> **Task directions**
Go through the data below and return each line where the string "Called" appears.
╭──
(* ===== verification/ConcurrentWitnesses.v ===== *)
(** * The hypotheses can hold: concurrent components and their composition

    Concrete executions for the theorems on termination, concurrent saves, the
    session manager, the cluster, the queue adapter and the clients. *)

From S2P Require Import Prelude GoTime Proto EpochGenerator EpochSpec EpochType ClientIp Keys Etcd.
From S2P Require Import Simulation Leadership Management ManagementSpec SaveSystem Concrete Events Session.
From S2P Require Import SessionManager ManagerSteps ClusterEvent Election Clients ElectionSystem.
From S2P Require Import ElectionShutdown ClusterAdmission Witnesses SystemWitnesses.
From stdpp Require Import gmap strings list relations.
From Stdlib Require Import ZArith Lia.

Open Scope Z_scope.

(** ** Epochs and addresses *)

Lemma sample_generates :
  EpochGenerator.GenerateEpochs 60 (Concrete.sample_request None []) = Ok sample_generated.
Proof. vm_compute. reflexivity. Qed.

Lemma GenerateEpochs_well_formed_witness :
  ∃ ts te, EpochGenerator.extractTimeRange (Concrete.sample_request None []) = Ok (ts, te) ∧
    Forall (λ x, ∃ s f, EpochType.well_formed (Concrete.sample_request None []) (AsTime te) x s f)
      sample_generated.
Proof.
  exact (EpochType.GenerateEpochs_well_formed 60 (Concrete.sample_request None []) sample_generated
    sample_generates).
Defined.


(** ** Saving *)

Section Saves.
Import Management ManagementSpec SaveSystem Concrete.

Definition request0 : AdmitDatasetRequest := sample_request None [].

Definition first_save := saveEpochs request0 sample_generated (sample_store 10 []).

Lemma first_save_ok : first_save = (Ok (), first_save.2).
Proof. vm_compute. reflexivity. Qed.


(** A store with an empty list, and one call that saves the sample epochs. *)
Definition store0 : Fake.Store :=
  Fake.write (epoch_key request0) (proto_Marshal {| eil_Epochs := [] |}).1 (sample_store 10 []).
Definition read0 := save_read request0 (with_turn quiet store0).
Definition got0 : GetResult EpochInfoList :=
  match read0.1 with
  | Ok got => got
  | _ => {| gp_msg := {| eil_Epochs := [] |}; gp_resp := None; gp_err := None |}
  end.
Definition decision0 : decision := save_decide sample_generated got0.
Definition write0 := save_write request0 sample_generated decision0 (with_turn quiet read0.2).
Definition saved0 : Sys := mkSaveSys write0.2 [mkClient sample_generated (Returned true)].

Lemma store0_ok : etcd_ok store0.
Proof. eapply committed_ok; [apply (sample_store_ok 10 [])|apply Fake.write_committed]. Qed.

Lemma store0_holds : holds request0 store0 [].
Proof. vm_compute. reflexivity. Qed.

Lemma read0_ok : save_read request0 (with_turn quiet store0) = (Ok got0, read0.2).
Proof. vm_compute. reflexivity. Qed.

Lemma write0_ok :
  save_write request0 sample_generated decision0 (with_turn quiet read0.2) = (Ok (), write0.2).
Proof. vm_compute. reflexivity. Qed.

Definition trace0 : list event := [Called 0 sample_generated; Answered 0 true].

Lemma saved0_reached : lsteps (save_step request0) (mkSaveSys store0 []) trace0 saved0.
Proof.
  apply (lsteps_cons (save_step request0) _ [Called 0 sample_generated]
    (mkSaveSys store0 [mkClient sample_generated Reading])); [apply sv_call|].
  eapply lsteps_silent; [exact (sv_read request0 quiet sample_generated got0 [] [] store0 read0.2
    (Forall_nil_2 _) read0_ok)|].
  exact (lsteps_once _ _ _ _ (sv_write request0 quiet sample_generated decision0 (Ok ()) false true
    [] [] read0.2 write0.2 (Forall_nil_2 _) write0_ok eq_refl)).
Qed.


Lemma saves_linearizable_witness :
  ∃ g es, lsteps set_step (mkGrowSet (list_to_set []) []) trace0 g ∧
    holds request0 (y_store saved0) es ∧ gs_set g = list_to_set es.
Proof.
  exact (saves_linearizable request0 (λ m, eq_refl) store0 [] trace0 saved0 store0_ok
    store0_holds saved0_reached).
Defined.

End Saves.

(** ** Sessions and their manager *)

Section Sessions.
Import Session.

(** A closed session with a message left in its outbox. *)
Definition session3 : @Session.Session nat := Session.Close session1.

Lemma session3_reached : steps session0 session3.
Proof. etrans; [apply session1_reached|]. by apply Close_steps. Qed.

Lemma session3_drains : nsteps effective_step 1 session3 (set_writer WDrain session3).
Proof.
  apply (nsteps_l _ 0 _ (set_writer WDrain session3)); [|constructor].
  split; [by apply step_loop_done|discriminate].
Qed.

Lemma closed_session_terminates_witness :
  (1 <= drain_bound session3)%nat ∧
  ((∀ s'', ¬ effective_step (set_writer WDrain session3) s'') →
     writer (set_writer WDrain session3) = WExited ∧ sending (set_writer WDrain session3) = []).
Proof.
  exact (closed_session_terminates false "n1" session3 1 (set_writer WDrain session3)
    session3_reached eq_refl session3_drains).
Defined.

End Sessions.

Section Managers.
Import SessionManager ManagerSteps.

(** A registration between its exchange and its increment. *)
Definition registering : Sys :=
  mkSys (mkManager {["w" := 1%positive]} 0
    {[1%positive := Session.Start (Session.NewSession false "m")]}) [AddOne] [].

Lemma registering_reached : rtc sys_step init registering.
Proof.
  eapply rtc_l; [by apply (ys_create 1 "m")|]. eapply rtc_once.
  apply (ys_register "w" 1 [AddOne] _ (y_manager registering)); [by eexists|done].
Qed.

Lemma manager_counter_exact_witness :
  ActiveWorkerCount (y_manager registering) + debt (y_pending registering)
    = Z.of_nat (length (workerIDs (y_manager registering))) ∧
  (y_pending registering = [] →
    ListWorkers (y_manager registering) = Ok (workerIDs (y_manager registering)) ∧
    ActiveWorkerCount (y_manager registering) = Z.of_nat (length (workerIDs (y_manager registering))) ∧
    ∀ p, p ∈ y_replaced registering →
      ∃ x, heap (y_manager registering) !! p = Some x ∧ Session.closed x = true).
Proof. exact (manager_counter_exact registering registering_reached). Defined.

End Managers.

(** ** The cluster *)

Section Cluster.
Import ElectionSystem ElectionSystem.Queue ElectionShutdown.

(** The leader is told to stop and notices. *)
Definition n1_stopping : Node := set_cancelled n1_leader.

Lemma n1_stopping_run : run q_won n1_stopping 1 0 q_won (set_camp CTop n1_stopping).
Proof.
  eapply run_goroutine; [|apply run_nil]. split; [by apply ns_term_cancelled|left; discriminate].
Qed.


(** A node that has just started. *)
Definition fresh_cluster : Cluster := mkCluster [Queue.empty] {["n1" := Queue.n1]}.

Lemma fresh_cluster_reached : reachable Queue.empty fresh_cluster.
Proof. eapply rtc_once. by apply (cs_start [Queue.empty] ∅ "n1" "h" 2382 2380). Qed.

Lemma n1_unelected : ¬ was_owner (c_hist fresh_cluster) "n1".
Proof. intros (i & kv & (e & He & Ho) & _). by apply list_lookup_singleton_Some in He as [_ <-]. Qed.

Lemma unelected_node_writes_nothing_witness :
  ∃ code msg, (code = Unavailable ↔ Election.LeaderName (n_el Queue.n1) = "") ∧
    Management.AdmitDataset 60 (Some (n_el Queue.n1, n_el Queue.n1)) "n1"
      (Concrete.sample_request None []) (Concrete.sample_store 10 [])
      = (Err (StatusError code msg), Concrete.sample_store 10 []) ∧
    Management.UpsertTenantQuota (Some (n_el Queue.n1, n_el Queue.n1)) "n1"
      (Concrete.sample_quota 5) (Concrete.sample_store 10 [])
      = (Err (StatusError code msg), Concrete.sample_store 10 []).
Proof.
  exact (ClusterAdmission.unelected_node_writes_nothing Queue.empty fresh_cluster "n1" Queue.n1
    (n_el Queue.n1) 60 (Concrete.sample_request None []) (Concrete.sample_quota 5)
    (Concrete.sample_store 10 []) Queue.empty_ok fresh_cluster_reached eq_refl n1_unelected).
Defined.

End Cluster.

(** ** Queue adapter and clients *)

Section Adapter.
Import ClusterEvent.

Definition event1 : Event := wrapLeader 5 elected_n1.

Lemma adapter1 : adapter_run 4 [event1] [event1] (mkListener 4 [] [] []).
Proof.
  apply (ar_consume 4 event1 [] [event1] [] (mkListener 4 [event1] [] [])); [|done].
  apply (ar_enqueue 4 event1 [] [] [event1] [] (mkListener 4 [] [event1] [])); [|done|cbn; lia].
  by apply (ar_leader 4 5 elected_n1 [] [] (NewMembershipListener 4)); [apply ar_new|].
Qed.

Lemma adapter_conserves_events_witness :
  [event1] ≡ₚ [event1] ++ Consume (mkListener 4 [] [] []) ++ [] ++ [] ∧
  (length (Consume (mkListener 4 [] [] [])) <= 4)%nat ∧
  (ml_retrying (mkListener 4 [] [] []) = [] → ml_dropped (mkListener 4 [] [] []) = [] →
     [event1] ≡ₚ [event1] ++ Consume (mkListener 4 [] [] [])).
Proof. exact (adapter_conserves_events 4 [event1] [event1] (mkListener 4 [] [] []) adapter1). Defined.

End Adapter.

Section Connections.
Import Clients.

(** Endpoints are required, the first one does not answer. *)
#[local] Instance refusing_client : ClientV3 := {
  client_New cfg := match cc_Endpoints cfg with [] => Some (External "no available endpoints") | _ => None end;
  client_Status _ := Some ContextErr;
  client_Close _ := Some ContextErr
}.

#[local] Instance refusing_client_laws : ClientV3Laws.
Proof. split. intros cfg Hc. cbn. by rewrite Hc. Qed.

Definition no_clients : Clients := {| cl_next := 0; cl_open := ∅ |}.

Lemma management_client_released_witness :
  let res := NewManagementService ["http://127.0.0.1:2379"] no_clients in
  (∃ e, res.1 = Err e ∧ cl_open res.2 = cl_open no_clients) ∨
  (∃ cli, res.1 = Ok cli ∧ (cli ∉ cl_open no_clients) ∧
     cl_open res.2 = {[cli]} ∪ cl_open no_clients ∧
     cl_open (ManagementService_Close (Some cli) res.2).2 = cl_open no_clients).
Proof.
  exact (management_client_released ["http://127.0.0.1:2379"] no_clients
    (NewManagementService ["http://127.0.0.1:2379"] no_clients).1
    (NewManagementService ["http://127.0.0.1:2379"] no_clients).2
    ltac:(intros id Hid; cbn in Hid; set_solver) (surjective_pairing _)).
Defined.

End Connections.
╰──
> **Written response**
Definition trace0 : list event := [Called 0 sample_generated; Answered 0 true].
  apply (lsteps_cons (save_step request0) _ [Called 0 sample_generated]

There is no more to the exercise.